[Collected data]
[Start of Attachment]
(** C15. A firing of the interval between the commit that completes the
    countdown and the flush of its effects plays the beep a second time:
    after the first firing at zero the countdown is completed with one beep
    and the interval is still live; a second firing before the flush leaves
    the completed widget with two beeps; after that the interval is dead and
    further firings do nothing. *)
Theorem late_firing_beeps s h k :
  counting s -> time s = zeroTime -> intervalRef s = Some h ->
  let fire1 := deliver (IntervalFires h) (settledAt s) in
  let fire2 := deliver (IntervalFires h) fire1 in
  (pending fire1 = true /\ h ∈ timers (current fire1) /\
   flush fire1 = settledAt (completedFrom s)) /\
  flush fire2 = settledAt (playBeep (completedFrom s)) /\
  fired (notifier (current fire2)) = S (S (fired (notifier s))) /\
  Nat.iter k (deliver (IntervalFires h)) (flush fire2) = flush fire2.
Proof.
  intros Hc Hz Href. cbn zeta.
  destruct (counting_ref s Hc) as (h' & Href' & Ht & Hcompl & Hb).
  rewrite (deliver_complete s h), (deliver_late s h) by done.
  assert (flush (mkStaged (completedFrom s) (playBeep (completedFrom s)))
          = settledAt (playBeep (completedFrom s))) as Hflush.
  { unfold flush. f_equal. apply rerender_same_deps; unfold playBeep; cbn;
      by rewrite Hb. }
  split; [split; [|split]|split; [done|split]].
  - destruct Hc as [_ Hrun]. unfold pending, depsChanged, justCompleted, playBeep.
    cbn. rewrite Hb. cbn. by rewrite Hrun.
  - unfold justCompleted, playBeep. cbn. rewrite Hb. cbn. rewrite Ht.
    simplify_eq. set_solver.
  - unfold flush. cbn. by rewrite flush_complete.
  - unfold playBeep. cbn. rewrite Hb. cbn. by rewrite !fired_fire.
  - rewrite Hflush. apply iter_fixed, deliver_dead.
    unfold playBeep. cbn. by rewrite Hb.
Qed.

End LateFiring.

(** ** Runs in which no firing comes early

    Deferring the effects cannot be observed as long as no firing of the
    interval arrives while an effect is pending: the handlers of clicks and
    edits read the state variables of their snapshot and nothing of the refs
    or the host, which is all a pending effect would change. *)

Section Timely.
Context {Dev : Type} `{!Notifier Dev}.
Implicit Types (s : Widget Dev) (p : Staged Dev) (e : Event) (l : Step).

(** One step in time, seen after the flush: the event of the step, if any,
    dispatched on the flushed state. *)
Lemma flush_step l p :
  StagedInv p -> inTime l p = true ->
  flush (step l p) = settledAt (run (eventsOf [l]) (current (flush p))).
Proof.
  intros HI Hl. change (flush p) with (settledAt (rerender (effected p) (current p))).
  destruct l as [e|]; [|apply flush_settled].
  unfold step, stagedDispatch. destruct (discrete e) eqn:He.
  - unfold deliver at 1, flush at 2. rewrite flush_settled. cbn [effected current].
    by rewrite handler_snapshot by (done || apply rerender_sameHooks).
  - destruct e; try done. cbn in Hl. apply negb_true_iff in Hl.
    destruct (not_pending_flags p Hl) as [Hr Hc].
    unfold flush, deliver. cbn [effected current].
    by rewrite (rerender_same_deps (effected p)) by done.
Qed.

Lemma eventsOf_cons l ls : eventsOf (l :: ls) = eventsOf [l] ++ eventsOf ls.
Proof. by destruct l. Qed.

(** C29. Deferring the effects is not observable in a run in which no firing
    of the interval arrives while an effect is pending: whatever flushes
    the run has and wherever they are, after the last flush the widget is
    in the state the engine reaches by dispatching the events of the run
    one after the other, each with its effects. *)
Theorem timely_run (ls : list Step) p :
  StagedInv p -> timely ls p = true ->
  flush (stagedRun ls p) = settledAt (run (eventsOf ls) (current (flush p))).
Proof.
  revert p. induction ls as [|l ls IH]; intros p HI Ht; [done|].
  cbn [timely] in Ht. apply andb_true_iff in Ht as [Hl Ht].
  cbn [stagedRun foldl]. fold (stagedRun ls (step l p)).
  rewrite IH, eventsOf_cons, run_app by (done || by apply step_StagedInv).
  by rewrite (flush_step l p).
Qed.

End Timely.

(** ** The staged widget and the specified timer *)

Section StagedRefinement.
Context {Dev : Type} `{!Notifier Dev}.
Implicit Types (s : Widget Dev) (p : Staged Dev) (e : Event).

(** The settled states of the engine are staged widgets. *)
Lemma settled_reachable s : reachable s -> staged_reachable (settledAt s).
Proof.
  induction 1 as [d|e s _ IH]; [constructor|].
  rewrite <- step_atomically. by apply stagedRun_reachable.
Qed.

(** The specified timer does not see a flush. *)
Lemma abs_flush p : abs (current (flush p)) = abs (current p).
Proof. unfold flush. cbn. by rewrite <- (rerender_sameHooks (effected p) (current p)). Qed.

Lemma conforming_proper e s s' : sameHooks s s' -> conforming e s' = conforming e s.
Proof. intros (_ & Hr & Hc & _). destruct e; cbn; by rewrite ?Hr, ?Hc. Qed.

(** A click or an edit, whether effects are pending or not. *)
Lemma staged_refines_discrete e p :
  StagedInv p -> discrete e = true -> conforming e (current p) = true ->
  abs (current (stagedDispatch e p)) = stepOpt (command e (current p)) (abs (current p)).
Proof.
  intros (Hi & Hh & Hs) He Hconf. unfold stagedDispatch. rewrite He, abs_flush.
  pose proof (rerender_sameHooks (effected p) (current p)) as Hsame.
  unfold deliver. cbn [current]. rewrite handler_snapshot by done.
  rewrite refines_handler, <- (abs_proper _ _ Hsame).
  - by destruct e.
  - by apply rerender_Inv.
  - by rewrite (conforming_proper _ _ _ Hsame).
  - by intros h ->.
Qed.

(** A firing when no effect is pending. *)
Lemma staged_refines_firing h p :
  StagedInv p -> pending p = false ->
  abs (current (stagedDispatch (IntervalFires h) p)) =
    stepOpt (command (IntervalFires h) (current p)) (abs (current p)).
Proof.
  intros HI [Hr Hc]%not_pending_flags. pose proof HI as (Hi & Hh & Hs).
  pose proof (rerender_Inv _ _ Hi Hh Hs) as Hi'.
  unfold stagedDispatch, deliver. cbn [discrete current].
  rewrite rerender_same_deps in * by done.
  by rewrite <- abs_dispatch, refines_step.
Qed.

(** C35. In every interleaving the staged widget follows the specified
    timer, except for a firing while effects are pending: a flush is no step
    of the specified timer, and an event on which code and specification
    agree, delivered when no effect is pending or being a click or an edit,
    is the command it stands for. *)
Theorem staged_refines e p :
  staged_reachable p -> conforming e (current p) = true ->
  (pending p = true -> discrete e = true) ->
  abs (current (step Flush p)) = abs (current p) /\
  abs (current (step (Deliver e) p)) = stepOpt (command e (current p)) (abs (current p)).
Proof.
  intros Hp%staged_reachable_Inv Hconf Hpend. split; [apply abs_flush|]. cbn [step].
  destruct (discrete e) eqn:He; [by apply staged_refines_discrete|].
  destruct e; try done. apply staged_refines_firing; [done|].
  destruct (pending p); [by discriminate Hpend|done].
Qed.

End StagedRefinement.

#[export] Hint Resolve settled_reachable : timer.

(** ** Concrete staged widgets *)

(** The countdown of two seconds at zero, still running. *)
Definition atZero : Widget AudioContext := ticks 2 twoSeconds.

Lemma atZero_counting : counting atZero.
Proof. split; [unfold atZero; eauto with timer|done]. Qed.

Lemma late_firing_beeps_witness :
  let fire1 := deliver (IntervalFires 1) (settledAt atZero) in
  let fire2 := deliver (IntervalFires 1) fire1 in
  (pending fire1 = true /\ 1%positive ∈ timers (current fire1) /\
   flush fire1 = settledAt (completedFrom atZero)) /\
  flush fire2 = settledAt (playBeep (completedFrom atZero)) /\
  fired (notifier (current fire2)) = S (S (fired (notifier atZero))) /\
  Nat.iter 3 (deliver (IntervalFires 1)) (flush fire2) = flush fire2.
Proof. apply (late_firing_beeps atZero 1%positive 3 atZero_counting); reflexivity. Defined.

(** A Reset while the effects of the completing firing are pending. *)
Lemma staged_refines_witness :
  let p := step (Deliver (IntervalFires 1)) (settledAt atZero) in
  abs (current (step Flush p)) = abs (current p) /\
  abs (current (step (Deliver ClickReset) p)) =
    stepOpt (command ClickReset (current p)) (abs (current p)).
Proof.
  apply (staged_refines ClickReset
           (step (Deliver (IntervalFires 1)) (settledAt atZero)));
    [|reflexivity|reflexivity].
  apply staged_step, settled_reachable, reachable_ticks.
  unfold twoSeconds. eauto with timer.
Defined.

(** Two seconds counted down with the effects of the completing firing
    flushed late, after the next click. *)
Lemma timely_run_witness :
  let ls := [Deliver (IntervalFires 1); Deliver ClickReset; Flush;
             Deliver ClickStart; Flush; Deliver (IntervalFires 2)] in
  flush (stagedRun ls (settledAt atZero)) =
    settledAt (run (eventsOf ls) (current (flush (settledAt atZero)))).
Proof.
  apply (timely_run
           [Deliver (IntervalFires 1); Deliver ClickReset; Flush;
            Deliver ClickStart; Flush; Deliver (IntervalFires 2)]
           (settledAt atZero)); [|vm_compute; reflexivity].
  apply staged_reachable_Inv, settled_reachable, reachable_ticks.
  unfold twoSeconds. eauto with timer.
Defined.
[End of Attachment]
Lines from the start of the entries through the one containing "after the first" are to be set down again exactly, both ends included.

(** C15. A firing of the interval between the commit that completes the
    countdown and the flush of its effects plays the beep a second time:
    after the first firing at zero the countdown is completed with one beep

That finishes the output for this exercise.